On the way home we get lost. Even though they’ve lived in the city for five years, Billy doesn’t know where we are. There’s no one to ask. We slow down at the corners to try and read the plaques and then, tires scorching, take off. The streets are empty except for an occasional car. Even the big intersections. We race around for an hour. Cristina’s head lies limply on my shoulder. She’s sleeping. After a while–we are going by certain stores for the third time–she begins to sing. Her eyes are still closed. Slurred, faintly poetic phrases come from her mouth. Billy glances at her. He seems like the doctor driving us to a hospital. Finally, just as we come into a part of town he recognizes, she struggles up. I feel a sudden disappointment, as if she’s abandoned me, but then in return, with a sure instinct she shows me the truest of smiles. We are passing various galleries. She watches them go by.

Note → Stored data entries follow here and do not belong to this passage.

Lemma namespace_at_listing_lookup ns name :
  namespace_at_listing ns !! name
  = if bool_decide (name ∈ rebound_names) then Some Other else ns !! name.
Proof.
  unfold namespace_at_listing, rebound_names.
  case_bool_decide as Hin.
  - rewrite !lookup_insert. repeat case_decide; try done.
    exfalso. repeat (apply elem_of_cons in Hin as [->|Hin]; [done|]).
    by apply elem_of_nil in Hin.
  - rewrite !lookup_insert_ne; [done|..]; intros <-; apply Hin;
      repeat (first [apply list_elem_of_here | apply list_elem_of_further]).
Qed.

Lemma namespace_at_loop_lookup ns name :
  namespace_at_loop ns !! name
  = if bool_decide (name ∈ ["toc"; "classnames"; "obj"; "name"]) then Some Other
    else namespace_at_listing ns !! name.
Proof.
  unfold namespace_at_loop.
  case_bool_decide as Hin.
  - rewrite !lookup_insert. repeat case_decide; try done.
    exfalso. repeat (apply elem_of_cons in Hin as [->|Hin]; [done|]).
    by apply elem_of_nil in Hin.
  - rewrite !lookup_insert_ne; [done|..]; intros <-; apply Hin;
      repeat (first [apply list_elem_of_here | apply list_elem_of_further]).
Qed.

(** A name that denotes a class for the loop denotes the same class in the
    module, and is not one that the first statement rebinds. *)
Lemma namespace_at_loop_class ns name id :
  namespace_at_loop ns !! name = Some (ClassRef id) →
  (name ∉ rebound_names) ∧ ns !! name = Some (ClassRef id).
Proof.
  rewrite namespace_at_loop_lookup, namespace_at_listing_lookup.
  repeat case_bool_decide; done.
Qed.

Lemma listed_classnames_elem ns name :
  name ∈ listed_classnames ns ↔
  (∃ id, namespace_at_listing ns !! name = Some (ClassRef id)).
Proof.
  unfold listed_classnames. rewrite list_elem_of_fmap. split.
  - intros ([name' b] & -> & [Hcls Hin%elem_of_map_to_list]%list_elem_of_filter).
    simpl in *. destruct b as [id|]; [|done]. by exists id.
  - intros [id Hid]. exists (name, ClassRef id). split; [done|].
    apply list_elem_of_filter. split; [done|]. by apply elem_of_map_to_list.
Qed.

Lemma listed_classnames_NoDup ns : NoDup (listed_classnames ns).
Proof.
  unfold listed_classnames.
  apply (sublist_NoDup _ ((map_to_list (namespace_at_listing ns)).*1)).
  - apply NoDup_fst_map_to_list.
  - apply fmap_sublist, sublist_filter.
Qed.

Lemma appended_succ_r k class_ :
  appended table_of_parameters (S k) class_
  = appended table_of_parameters k (appended table_of_parameters 1 class_).
Proof.
  induction k as [|k IH]; [done|].
  change (appended table_of_parameters (S (S k)) class_)
    with (let visited := appended table_of_parameters (S k) class_ in
          {| cls_doc := (λ doc_str, doc_str +:+ table_of_parameters visited)
                          <$> cls_doc visited;
             quick_description := quick_description visited |}).
  cbv zeta. by rewrite IH.
Qed.

(** The loop leaves a class as one visit per name of [classnames] that
    denotes it does. *)
Lemma patch_classes_appended ns classnames heap toc heap' toc' id class_ :
  patch_classes table_of_parameters ns classnames (heap, toc) = Ok (heap', toc') →
  heap !! id = Some class_ →
  heap' !! id
  = Some (appended table_of_parameters
            (length (filter (λ name, bound_class ns name = Some id) classnames))
            class_).
Proof.
  revert heap toc class_. induction classnames as [|classname classnames IH];
    intros heap toc class_ Hrun Hid; cbn [patch_classes] in Hrun.
  - by injection Hrun as <- <-.
  - destruct (patch_class _ ns classname (heap, toc)) as [[heap1 toc1]|e] eqn:Hone;
      [|done].
    destruct (patch_class_inv _ _ _ _ _ _ _ Hone)
      as (id0 & class0 & doc_str & Hns & Hid0 & Hdoc & ->).
    assert (Hb : bound_class ns classname = Some id0)
      by (unfold bound_class; by rewrite Hns).
    destruct (decide (id0 = id)) as [->|Hne].
    + rewrite filter_cons_True by done. cbn [length].
      rewrite Hid in Hid0. injection Hid0 as <-.
      rewrite appended_succ_r.
      rewrite (IH _ _ (patched table_of_parameters class_ doc_str) Hrun)
        by apply lookup_insert_eq.
      do 2 f_equal. unfold patched. simpl. by rewrite Hdoc.
    + rewrite filter_cons_False by (rewrite Hb; congruence).
      apply (IH _ _ _ Hrun). by rewrite lookup_insert_ne.
Qed.

(** X2. The table of parameters is appended to the doc string of a class
    once per name that denotes the class: if [names] lists these names
    without repetition, the class ends as [length names] visits of the loop
    leave it. *)
Lemma update_doc_strings_once_per_name m m' toc id class_ names :
  update_doc_strings table_of_parameters typeset_toc __tutorial__ m = Ok (m', toc) →
  classes m !! id = Some class_ →
  NoDup names →
  (∀ name, name ∈ names ↔
           (name ∉ rebound_names) ∧ namespace m !! name = Some (ClassRef id)) →
  classes m' !! id = Some (appended table_of_parameters (length names) class_).
Proof.
  rewrite update_doc_strings_eq.
  destruct (patch_classes _ _ _ _) as [[heap toc']|e] eqn:Hrun; [|done].
  destruct (del helper_names _) as [ns4|e]; [|done].
  intros [= <- <-] Hid Hnodup Hnames. simpl.
  rewrite (patch_classes_appended _ _ _ _ _ _ _ _ Hrun Hid). do 2 f_equal.
  apply Permutation_length, NoDup_Permutation; [|done|].
  - apply NoDup_filter, listed_classnames_NoDup.
  - intros name. rewrite list_elem_of_filter, Hnames, listed_classnames_elem.
    split.
    + intros [Hb _]. unfold bound_class in Hb.
      destruct (namespace_at_loop (namespace m) !! name) as [[id'|]|] eqn:Hloop;
        try done.
      injection Hb as ->. by apply namespace_at_loop_class.
    + intros [Hre Hns].
      assert (Hlist : namespace_at_listing (namespace m) !! name = Some (ClassRef id)).
      { rewrite namespace_at_listing_lookup. by rewrite bool_decide_eq_false_2. }
      split; [|by exists id].
      assert (Hin : name ∈ listed_classnames (namespace m))
        by (apply listed_classnames_elem; by exists id).
      destruct (patch_classes_bound _ _ _ _ _ _ _ _ Hrun Hin) as [id' Hb].
      rewrite Hb. f_equal. unfold bound_class in Hb.
      destruct (namespace_at_loop (namespace m) !! name) as [[id''|]|] eqn:Hloop;
        try done.
      injection Hb as ->.
      apply namespace_at_loop_class in Hloop as [_ Hloop]. congruence.
Qed.

Lemma toc_line_name ns heap classname line :
  toc_line ns heap classname = Some line → line.1 = classname.
Proof.
  unfold toc_line. destruct (ns !! classname) as [[id|]|]; try done.
  destruct (heap !! id ≫= quick_description); simpl; [|done]. by intros [= <-].
Qed.

Lemma toc_names_sublist ns heap classnames :
  (omap (toc_line ns heap) classnames).*1 `sublist_of` classnames.
Proof.
  induction classnames as [|classname classnames IH]; simpl; [done|].
  destruct (toc_line ns heap classname) as [line|] eqn:Hline; simpl.
  - rewrite (toc_line_name _ _ _ _ Hline). by apply sublist_skip.
  - by apply sublist_cons.
Qed.

(** X3. The table of contents has one line per name that denotes a class
    with a [quick_description], no name twice, and the module doc string is
    the old one followed by the typeset table and the tutorial. *)
Lemma update_doc_strings_toc m m' toc :
  update_doc_strings table_of_parameters typeset_toc __tutorial__ m = Ok (m', toc) →
  NoDup toc.*1 ∧
  module_doc m' = module_doc m +:+ typeset_toc toc +:+ __tutorial__ ∧
  ∀ name qd,
    (name, qd) ∈ toc ↔
    (name ∉ rebound_names) ∧
    ∃ id class_, namespace m !! name = Some (ClassRef id) ∧
                 classes m !! id = Some class_ ∧
                 quick_description class_ = Some qd.
Proof.
  rewrite update_doc_strings_eq.
  destruct (patch_classes _ _ _ _) as [[heap toc']|e] eqn:Hrun; [|done].
  destruct (del helper_names _) as [ns4|e]; [|done].
  intros [= <- <-]. simpl.
  pose proof (patch_classes_toc _ _ _ _ _ _ _ Hrun) as Htoc. simpl in Htoc.
  subst toc'. split_and!; [|done|].
  - eapply sublist_NoDup; [apply listed_classnames_NoDup|apply toc_names_sublist].
  - intros name qd. rewrite list_elem_of_omap. split.
    + intros (c & Hc & Hline).
      pose proof (toc_line_name _ _ _ _ Hline) as Hname. simpl in Hname. subst c.
      unfold toc_line in Hline.
      destruct (namespace_at_loop (namespace m) !! name) as [[id|]|] eqn:Hloop;
        try done.
      apply namespace_at_loop_class in Hloop as [Hre Hns]. split; [done|].
      destruct (classes m !! id) as [class_|] eqn:Hid; simpl in Hline; [|done].
      destruct (quick_description class_) as [qd'|] eqn:Hqd; simpl in Hline; [|done].
      injection Hline as <-. by exists id, class_.
    + intros (Hre & id & class_ & Hns & Hid & Hqd).
      assert (Hin : name ∈ listed_classnames (namespace m)).
      { apply listed_classnames_elem. exists id.
        rewrite namespace_at_listing_lookup. by rewrite bool_decide_eq_false_2. }
      exists name. split; [done|].
      destruct (patch_classes_bound _ _ _ _ _ _ _ _ Hrun Hin) as [id' Hb].
      unfold bound_class in Hb. unfold toc_line.
      destruct (namespace_at_loop (namespace m) !! name) as [[id''|]|] eqn:Hloop;
        try done.
      apply namespace_at_loop_class in Hloop as [_ Hloop].
      rewrite Hns in Hloop. injection Hloop as <-.
      rewrite Hid. simpl. by rewrite Hqd.
Qed.







End DocStringsMore.

(** ** Forward Euler: bounds and whole runs *)

Section ForwardEulerMore.
Context {V : Type} `{!Snapshot V}.
Implicit Types (s : Instance V).

(** X7. [ForwardEuler.advance] fails exactly when level [n] or [n + 1] is
    out of range, with an [IndexError]; whatever the outcome, the instance
    is left as it was. *)
Lemma ForwardEuler_advance_out_of_range s :
  (ForwardEuler_advance s).2 = s ∧
  match (ForwardEuler_advance s).1 with
  | Ok _ => step_in_range s
  | Raise e => e = IndexError ∧ ¬ step_in_range s
  end.
Proof.
  unfold ForwardEuler_advance, step_in_range. unfold_monad. simpl.
  destruct (self_t s !! (self_n s + 1)) as [t_n1|] eqn:Ht1; simpl.
  - apply lookup_lt_Some in Ht1.
    destruct (self_t s !! self_n s) as [t_n|] eqn:Ht; simpl.
    + destruct (self_u s !! self_n s) as [u_n|] eqn:Hu; simpl.
      * apply lookup_lt_Some in Hu. done.
      * apply lookup_ge_None in Hu. split_and!; try done. lia.
    + apply lookup_ge_None in Ht. lia.
  - apply lookup_ge_None in Ht1. split_and!; try done. lia.
Qed.

Lemma ForwardEuler_StepAdvancer_inv (f : V → float → V) :
  StepAdvancer ForwardEuler (ForwardEuler_inv f).
Proof.
  split; [by intros s tr [Hf Hrec]|]. intros s [Hf Hrec] Hn Hlen.
  destruct (lookup_lt_is_Some_2 (self_u s) (self_n s)) as [u_n Hu]; [lia|].
  destruct (lookup_lt_is_Some_2 (self_t s) (self_n s)) as [t_n Ht]; [lia|].
  destruct (lookup_lt_is_Some_2 (self_t s) (self_n s + 1)) as [t_n1 Ht1]; [lia|].
  eexists _, s. split; [by apply ForwardEuler_advance_eq|].
  split_and!; try done. split; [done|]. simpl. intros k Hk.
  destruct (decide (k = self_n s)) as [->|Hne].
  - exists u_n, t_n, t_n1. split_and!; try done.
    + rewrite list_lookup_insert_ne by lia. done.
    + rewrite Hf. apply list_lookup_insert_eq. lia.
  - destruct (Hrec k) as (u_k & t_k & t_k1 & Hu_k & Ht_k & Ht_k1 & Hnext); [lia|].
    exists u_k, t_k, t_k1. split_and!; try done.
    + by rewrite list_lookup_insert_ne by lia.
    + by rewrite list_lookup_insert_ne by lia.
Qed.

(** X8. A run of [solve] on a Forward Euler solver returns arrays in which
    every entry after the first follows from the one before it by the
    Forward Euler formula, whether the run went through all time points or
    was ended by [terminate]. *)
Lemma solve_ForwardEuler_recurrence s (U0 : V) (tp : list float)
    (terminate : option TerminateFn) :
  self_U0 s = Some U0 → tp ≠ [] → monotonic tp = true →
  ∃ u t s',
    solve ForwardEuler tp terminate s = (Ok (u, t), s') ∧
    u !! 0 = Some U0 ∧ length u = length t ∧ t `prefix_of` tp ∧
    ∀ k, k + 1 < length u → follows_ForwardEuler (self_f s) u t k.
Proof.
  intros HU0 Htp Hmono.
  rewrite (solve_inherited _ _ _ _ U0), Hmono by done.
  assert (Hpos : 0 < length tp) by (destruct tp; simpl; [done|lia]).
  set (s0 := prepared Solver_hooks s tp U0).
  assert (Hu0 : self_u s0 = <[0 := U0]> (replicate (length tp) vzero)) by done.
  assert (Ht0 : self_t s0 = tp) by done.
  assert (Hn0 : self_n s0 = 0) by done.
  assert (Hf0 : self_f s0 = self_f s) by done.
  clearbody s0.
  destruct (time_loop_spec ForwardEuler terminate _
              (ForwardEuler_StepAdvancer_inv (self_f s)) (length tp - 1) s0)
    as (m & sf & Hloop & Hm & _ & [_ Hrec] & Hnf & Htf & Hlf & Htk & _);
    [split; [done|]; rewrite Hn0; lia
    | by rewrite Hu0, Ht0, length_insert, length_replicate
    | rewrite Hn0, Ht0; lia |].
  rewrite Hn0, Ht0, Hu0, ?length_insert, ?length_replicate in *.
  simpl in Hloop, Hnf, Htk, Hlf.
  exists (take (m + 1) (self_u sf)), (take (m + 1) tp), (truncate (m + 1) sf).
  rewrite (bind_ok _ _ _ _ _ Hloop). unfold_monad. simpl.
  rewrite Htf. split_and!; try done.
  - apply (f_equal (λ l, l !! 0)) in Htk.
    rewrite lookup_take_lt in Htk by lia. rewrite lookup_take_lt by lia.
    rewrite Htk, lookup_take_lt by lia.
    apply list_lookup_insert_eq. by rewrite length_replicate.
  - rewrite !length_take. lia.
  - apply prefix_take.
  - intros k Hk. rewrite length_take in Hk.
    destruct (Hrec k) as (u_k & t_k & t_k1 & Hu_k & Ht_k & Ht_k1 & Hnext); [lia|].
    rewrite Htf in Ht_k, Ht_k1.
    exists u_k, t_k, t_k1. rewrite !lookup_take_lt by lia. done.
Qed.
End ForwardEulerMore.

“There,” she points out. “That’s where I’m going to have a showing some day. Right in that gallery.”
We’re looking through the rear window now.
“That one?”
“The best gallery in Paris.”
Billy ignores her. She begins to arrange her hair, turning the rearview mirror so she can see herself. He says nothing. She begins to stroke his collar. The sky has lost its blackness. It’s too late to sleep.

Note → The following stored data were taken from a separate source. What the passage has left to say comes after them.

(** C3, at the input where it fails. Alice is enrolled, one player, so the
    fee is [calculate(1, ONE_NEAR)], one NEAR; she plays again and attaches
    exactly one NEAR, which is not less than the fee. [Number] rounds her
    deposit down by 16777216 yoctoNEAR, and the play fails with
    InsufficientFee. *)
Theorem C3_exact_fee_rejected :
  let c := call (Reference.env "alice" 0 Reference.losing_seed) Play
                (constructor "owner.testnet") in
  let env := Reference.env "alice" (10 ^ 24) Reference.losing_seed in
  active c = true
  /\ signerAccountId env ∈ players c
  /\ fee_of c = 10 ^ 24
  /\ ~ attachedDeposit env < fee_of c
  /\ deposit_of env = 999999999999999983222784
  /\ play env (start c)
     = (Thrown (InsufficientFee
                  "There are 1 players. Playing more than once now costs 1 NEAR"),
        start c).
Proof.
  cbv zeta. split; [reflexivity |]. split.
  { apply (bool_decide_unpack _). vm_compute. exact I. }
  split; [reflexivity |]. split; [vm_compute; congruence |].
  split; reflexivity.
Qed.

(** The other direction: with three players the fee is nine NEAR; a deposit
    one yoctoNEAR below the fee is rounded up above it, the play is
    accepted, and the pot gains more than was attached. *)
Example play_below_fee_accepted :
  let c := run (constructor "owner.testnet")
               [ (Reference.env "alice" 0 Reference.losing_seed, Play);
                 (Reference.env "bob" 0 Reference.losing_seed, Play);
                 (Reference.env "carol" 0 Reference.losing_seed, Play) ] in
  let env := Reference.env "alice" (9 * 10 ^ 24 - 1) Reference.losing_seed in
  let vm := snd (play env (start c)) in
  fee_of c = 9 * 10 ^ 24
  /\ attachedDeposit env < fee_of c
  /\ fst (play env (start c)) = Returned tt
  /\ pot (this vm) = pot c + 9000000000000000385875968.
Proof.
  cbv zeta. split; [reflexivity |]. split; [reflexivity |].
  split; reflexivity.
Qed.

My bed is in a room which also serves as the study. It’s just off the stairway. One has to pass through it to get to theirs. Enormous drapes, almost too heavy to swell, are drawn across the windows, but already it seems the bottoms are edged by a faint light. Sunday morning. I close my eyes and wait. Perhaps we’ll have breakfast at one o’clock or so. Afterwards we may do something amusing.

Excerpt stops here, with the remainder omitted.